### SUPPLIED MATERIAL
╭──

(** * Nutrition estimation pipeline of the health tracker

    A shallow embedding of [Api/nutrition.js] (the serverless nutrition
    lookup with its two provider clients) and of the offline estimator
    [estimateFood] of [src/App.jsx], with the properties of the
    specification stated over them.

    Conventions of the embedding.
    - A JavaScript number is an IEEE-754 binary64 value, modelled by
      [spec_float] at precision 53 and maximal exponent 1024, with the
      operations of the standard library's [SpecFloat].
    - A JavaScript string is a sequence of 16-bit code units.  The
      embedding covers the texts whose code units are all below 256, the
      range U+0000 to U+00FF: such a text is a [string] with one character
      per code unit, so that the character of code 160 is the no-break
      space U+00A0 and the character of code 201 the letter U+00C9.  White
      space, case mapping, word characters and percent-encoding are those of
      ECMAScript on that range.  A text with a code unit from 256 upwards
      has no counterpart in the embedding.
    - A parsed JSON body is a [jsval]; the network is an oracle mapping a
      request to what the call produces, and every client threads the log
      of the requests it has issued. *)

From Stdlib Require Import ZArith List String Ascii Bool Lia DecimalString.
From Stdlib Require Import Floats.SpecFloat.
Import ListNotations.
Local Open Scope string_scope.
Local Open Scope Z_scope.
Set Warnings "-register-all".

(** ** Numbers *)

Module Num.

Definition number := spec_float.

Definition prec : Z := 53.
Definition emax : Z := 1024.

Definition zero : number := S754_zero false.
Definition NaN : number := S754_nan.
Definition Infinity : number := S754_infinity false.

Definition add (x y : number) : number := SFadd prec emax x y.
Definition mul (x y : number) : number := SFmul prec emax x y.
Definition div (x y : number) : number := SFdiv prec emax x y.

(** [x < y], [x <= y], [x > y]: every comparison with NaN is false. *)
Definition lt (x y : number) : bool := SFltb x y.
Definition le (x y : number) : bool := SFleb x y.
Definition gt (x y : number) : bool := SFltb y x.

Definition isNaN (x : number) : bool :=
  match x with S754_nan => true | _ => false end.

(** ToBoolean on a number: [0], [-0] and [NaN] are falsy. *)
Definition truthy (x : number) : bool :=
  match x with
  | S754_zero _ | S754_nan => false
  | _ => true
  end.

(** The number nearest to the integer [z]. *)
Definition of_Z (z : Z) : number := binary_normalize prec emax z 0 false.

(** The number nearest to [(-1)^neg * m * 10^e], for a natural [m]: the
    value of a decimal literal, rounded to nearest, ties to even. *)
Definition of_decimal (neg : bool) (m : Z) (e : Z) : number :=
  match m with
  | Zpos p =>
      match e with
      | Zneg k =>
          let '(q, e', l) :=
            SFdiv_core_binary prec emax (Zpos p) 0 (Z.pow_pos 10 k) 0 in
          binary_round_aux prec emax neg q e' l
      | _ => binary_normalize prec emax (if neg then - (m * 10 ^ e) else m * 10 ^ e) 0 neg
      end
  | _ => S754_zero neg
  end.

(** [Number.EPSILON], 2^-52. *)
Definition EPSILON : number := binary_round prec emax false 1 (-52).

(** [Math.round]: the nearest integer, a tie going towards +Infinity; a
    result of zero keeps the sign of the argument. *)
Definition round (x : number) : number :=
  match x with
  | S754_finite s m e =>
      match e with
      | Zneg k =>
          let den := Z.pow_pos 2 k in
          let n := (2 * (if s then Zneg m else Zpos m) + den) / (2 * den) in
          binary_normalize prec emax n 0 s
      | _ => x
      end
  | _ => x
  end.

End Num.
Import Num.

(** ** Strings *)

Module Str.

Definition code (c : ascii) : N := N_of_ascii c.

Definition between (lo hi : N) (c : ascii) : bool :=
  (N.leb lo (code c) && N.leb (code c) hi)%bool.

Definition is_digit (c : ascii) : bool := between 48 57 c.
Definition is_upper (c : ascii) : bool := between 65 90 c.
Definition is_lower (c : ascii) : bool := between 97 122 c.

(** White space and line terminators, as [trim], [parseFloat], [Number] and
    the class [\s] see them: the controls U+0009 to U+000D, the space and,
    beyond ASCII, the no-break space U+00A0.  The other white space of
    ECMAScript (U+1680, U+2000 to U+200A, U+2028, U+2029, U+202F, U+205F,
    U+3000 and U+FEFF) lies above U+00FF. *)
Definition is_space (c : ascii) : bool :=
  (between 9 13 c || N.eqb (code c) 32 || N.eqb (code c) 160)%bool.

(** The word characters of [\b]: letters, digits and the underscore. *)
Definition is_word (c : ascii) : bool :=
  (is_digit c || is_upper c || is_lower c || N.eqb (code c) 95)%bool.

(** The letters with a lower case among the code units below 256: A to Z
    and, beyond ASCII, U+00C0 to U+00DE without the multiplication sign
    U+00D7.  Each is 32 below its lower case. *)
Definition has_lower (c : ascii) : bool :=
  (is_upper c || between 192 214 c || between 216 222 c)%bool.

(** The lower case of one code unit, as [toLowerCase] maps it. *)
Definition lower (c : ascii) : ascii :=
  if has_lower c then ascii_of_N (code c + 32) else c.

(** The form under which a pattern with the flag [i] compares two code
    units: the upper case of the code unit when that is one code unit.  The
    letters a to z and U+00E0 to U+00FE without the division sign U+00F7 are
    32 above theirs.  The upper case of U+00B5 and of U+00FF lies above
    U+00FF and is the upper case of no other code unit below 256, and that
    of U+00DF is two code units: the three compare equal to themselves
    only and stand for themselves here. *)
Definition upper (c : ascii) : ascii :=
  if (is_lower c || between 224 246 c || between 248 254 c)%bool
  then ascii_of_N (code c - 32) else c.

Fixpoint toLowerCase (s : string) : string :=
  match s with
  | EmptyString => EmptyString
  | String c r => String (lower c) (toLowerCase r)
  end.

Fixpoint trimStart (s : string) : string :=
  match s with
  | String c r => if is_space c then trimStart r else s
  | EmptyString => EmptyString
  end.

(** [trimEnd] keeps a character when it is not white space or when something
    is kept after it. *)
Fixpoint trimEnd (s : string) : string :=
  match s with
  | EmptyString => EmptyString
  | String c r =>
      match trimEnd r with
      | EmptyString => if is_space c then EmptyString else String c EmptyString
      | r' => String c r'
      end
  end.

Definition trim (s : string) : string := trimEnd (trimStart s).

Fixpoint startsWith (s p : string) : bool :=
  match p, s with
  | EmptyString, _ => true
  | String a p', String b s' => (Ascii.eqb a b && startsWith s' p')%bool
  | String _ _, EmptyString => false
  end.

(** [s.includes(p)]. *)
Fixpoint includes (s p : string) : bool :=
  (startsWith s p ||
   match s with
   | EmptyString => false
   | String _ r => includes r p
   end)%bool.

Definition is_empty (s : string) : bool :=
  match s with EmptyString => true | _ => false end.

(** The value of a run of decimal digits, most significant first. *)
Definition digit_val (c : ascii) : Z := Z.of_N (code c) - 48.

Fixpoint digits_val (acc : Z) (s : string) : Z :=
  match s with
  | EmptyString => acc
  | String c r => digits_val (10 * acc + digit_val c) r
  end.

(** Splits [s] into its longest prefix of characters satisfying [p] and the rest. *)
Fixpoint span (p : ascii -> bool) (s : string) : string * string :=
  match s with
  | String c r =>
      if p c then let '(a, b) := span p r in (String c a, b) else (EmptyString, s)
  | EmptyString => (EmptyString, EmptyString)
  end.

End Str.
Import Str.

(** ** Regular expressions

    The matcher follows the continuation-passing semantics of ECMAScript:
    a pattern is run against a state with a continuation for what follows
    it, alternatives are tried left to right, quantifiers are greedy, and
    an iteration of a quantifier that consumes nothing is rejected. *)

Module Regex.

╰──

### WHAT THE TASK REQUIRES
Take exactly the lines from the one containing "Definition number := spec_float." through the one containing "Definition add (x" in the data above, and output them with nothing added.

### PROBLEM SOLUTION
Definition number := spec_float.

Definition prec : Z := 53.
Definition emax : Z := 1024.

Definition zero : number := S754_zero false.
Definition NaN : number := S754_nan.
Definition Infinity : number := S754_infinity false.

Definition add (x y : number) : number := SFadd prec emax x y.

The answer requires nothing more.